Lyle fumbled at the badge clipped to his lapel: "The Laslow Chronicle", it read.

He muttered, "Press", hopefully. The midget frowned, holding his hand out. He shook his head.

"Sorry kid, I need a ticket or you go back out there to swim."

The thought of braving the rain and mud of the gaudy midway was enough to make Lyle wince. He pulled out a handful of tickets he had to purchase with his own money. They were already damp in his pockets. With the rain still on his glasses, Lyle could only see a blue pulpy lump in his hands. He picked at it, then stopped, feeling them tear. The midget suddenly reached out and snatched the entire wad.

"That'll do", he grunted and turned to scurry under one of the inner flaps.

"But-!" Lyle stammered, then was silenced by the sharp clanging of a bell from inside.

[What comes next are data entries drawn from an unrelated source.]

Lemma stable_logins setup :
  (forall r, stable (sql_bind setup r)) /\ (forall r, stable (sql_login_start setup r)) /\
  (forall r, stable (sql_login_finish setup r)).
Proof.
  pose proof preserves_is_user_disabled.
  unfold sql_bind, sql_login_start, sql_login_finish, get_password_file_for_user.
  split_and!; intros r; (apply stable_read; [repeat advances_step|]);
    unfold account_disabled, draw; cbv zeta; repeat first [done | preserves_step]; eauto with klldap.
Qed.

Lemma stable_registration setup :
  (forall r, stable (sql_registration_start setup r)) /\
  (forall r, stable (sql_registration_finish setup r)) /\
  (forall v pw, stable (sql_register_password setup v pw)).
Proof.
  assert (forall v h d r, stmt_keeps (fun t => tt_jwt (t_tokens t) !! as_i64 (default_hash tok) = Some r)
    (update_user_row v (set_password h d))) as Hk.
  { intros v h d r t a t' Ht. unfold update_user_row in Ht. crush_match. }
  split_and!.
  - intros req. apply stable_read; [repeat advances_step|]. unfold sql_registration_start, draw.
    repeat first [done | preserves_step].
  - intros req. apply stable_keeps; [repeat advances_step|]. intros r. unfold sql_registration_finish.
    repeat keeps_step. apply Hk.
  - intros v pw. apply stable_keeps; [repeat advances_step|]. intros r.
    unfold sql_register_password, sql_registration_start, draw.
    do 5 (apply keeps_bind; [apply keeps_read; repeat first [done | preserves_step]|intros ?]).
    unfold sql_registration_finish. repeat keeps_step. apply Hk.
Qed.

Lemma stable_run op : op <> DeleteUser u -> stable (run op).
Proof.
  intros Hop b s [Hr|He]; [|right; eapply expired_later, He; apply run_advances].
  left. unfold token_row in *.
  assert ((exists v, op = DeleteUser v) \/ forall v, op <> DeleteUser v) as [[v ->]|Hn]
    by (destruct op; eauto; right; discriminate).
  - apply delete_user_jwt; [done|]. simpl. congruence.
  - by rewrite (run_tokens op _ Hn s eq_refl).
Qed.

Lemma stable_cleanup : stable cleanup_db.
Proof.
  assert (advances cleanup_db) as Ha by repeat advances_step.
  intros b s [Hr|He]; [|right; by eapply expired_later, He].
  unfold cleanup_db, io_bind, now, io_try, dexec, io_map_err, exec, row_or_expired, token_row in *. simpl.
  destruct (fault (db_tick s)); simpl;
    (destruct (fault (S (db_tick s))); simpl;
     [by destruct (fault (S (S (db_tick s)))); left|]);
    destruct (decide (expiry < utc_now (S (db_tick s)))%Z) as [Hlt|Hge].
  all: try (right; unfold expired; pose proof (utc_now_mono (S (db_tick s)) (S (S (S (db_tick s)))));
            destruct (fault (S (S (db_tick s)))); simpl; lia).
  all: left; destruct (fault (S (S (db_tick s)))); simpl; apply map_lookup_filter_Some; split; done.
Qed.

(** ** Logging out *)

Lemma blacklist_jwts_Ok v s hashes s' :
  blacklist_jwts v s = (Ok hashes, s') ->
  db_tick s <= db_tick s' /\
  hashes = jwt_hashes (fun row => user_id_eqb (jr_user_id row) v && negb (jr_blacklisted row)) (db_tables s) /\
  token_row s' = blacklist_row v <$> token_row s.
Proof.
  intros Hs. assert (advances (blacklist_jwts v)) as Ha by repeat advances_step.
  specialize (Ha s). rewrite Hs in Ha. split; [done|].
  unfold blacklist_jwts in Hs. apply io_bind_Ok in Hs as (hs & s1 & [-> H1']%dquery_Ok & Hs).
  apply io_bind_Ok in Hs as ([] & s2 & Hd%dexec_Ok & Hs). apply io_ret_Ok in Hs as [<- <-].
  split; [done|]. unfold token_row. unfold set_jwt in Hd. injection Hd as <-. simpl.
  by rewrite H1', lookup_fmap.
Qed.

Lemma blacklist_jwts_Err v s e s' :
  blacklist_jwts v s = (Err e, s') -> db_tick s <= db_tick s' /\ token_row s' = token_row s.
Proof.
  intros Hs. assert (advances (blacklist_jwts v)) as Ha by repeat advances_step.
  specialize (Ha s). rewrite Hs in Ha. split; [done|].
  assert (atomic (blacklist_jwts v)) as Hat.
  { apply atomic_bind_read; [solve_preserves|]. intros hs. apply (atomic_bind_ret _ (fun _ => hs)), atomic_dexec. }
  unfold token_row. by rewrite (Hat _ _ _ Hs).
Qed.

(** What [blacklist_jwts] and the update of the memory do together. *)
Lemma revoke_all rv v s bl mails hashes s' :
  blacklist_jwts v s = (Ok hashes, s') -> token_inv rv (MkWeb s bl mails) ->
  token_inv (rv || user_id_eqb u v) (MkWeb s' (hashes ∪ bl) mails).
Proof.
  intros (Ha & Hh & Hrow)%blacklist_jwts_Ok [(b & Hr & Hb & Hrv)|He];
    [|right; by eapply expired_later, He].
  left. simpl in *. rewrite Hr in Hrow. simpl in Hrow. unfold blacklist_row in Hrow. simpl in Hrow.
  destruct (user_id_eqb u v) eqn:Eu.
  - exists true. split_and!; [done| |done]. intros _. destruct b; [set_solver|].
    apply elem_of_union_l. rewrite Hh, jwt_hashes_spec. exists (as_i64 (default_hash tok)).
    eexists. split; [exact Hr|]. simpl. by rewrite Eu, as_u64_as_i64 by apply default_hash_u64.
  - exists b. rewrite orb_false_r. split_and!; [done | set_solver | done].
Qed.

The show was beginning. He sniffed. Water ran down to hang from his nose. He looked through the gaping outer flaps. The rain was falling harder now, causing a wet chill to rise from the soaked earth, to rise and mingle with the empty light of colored bulbs and twisted neons. Lyle sniffed again and turned down his collar. Spreading the inner flaps, he bowed his head and entered the warmth and noise of the tent. He wondered absently what the attraction was, he had forgotten to read the billboard outside.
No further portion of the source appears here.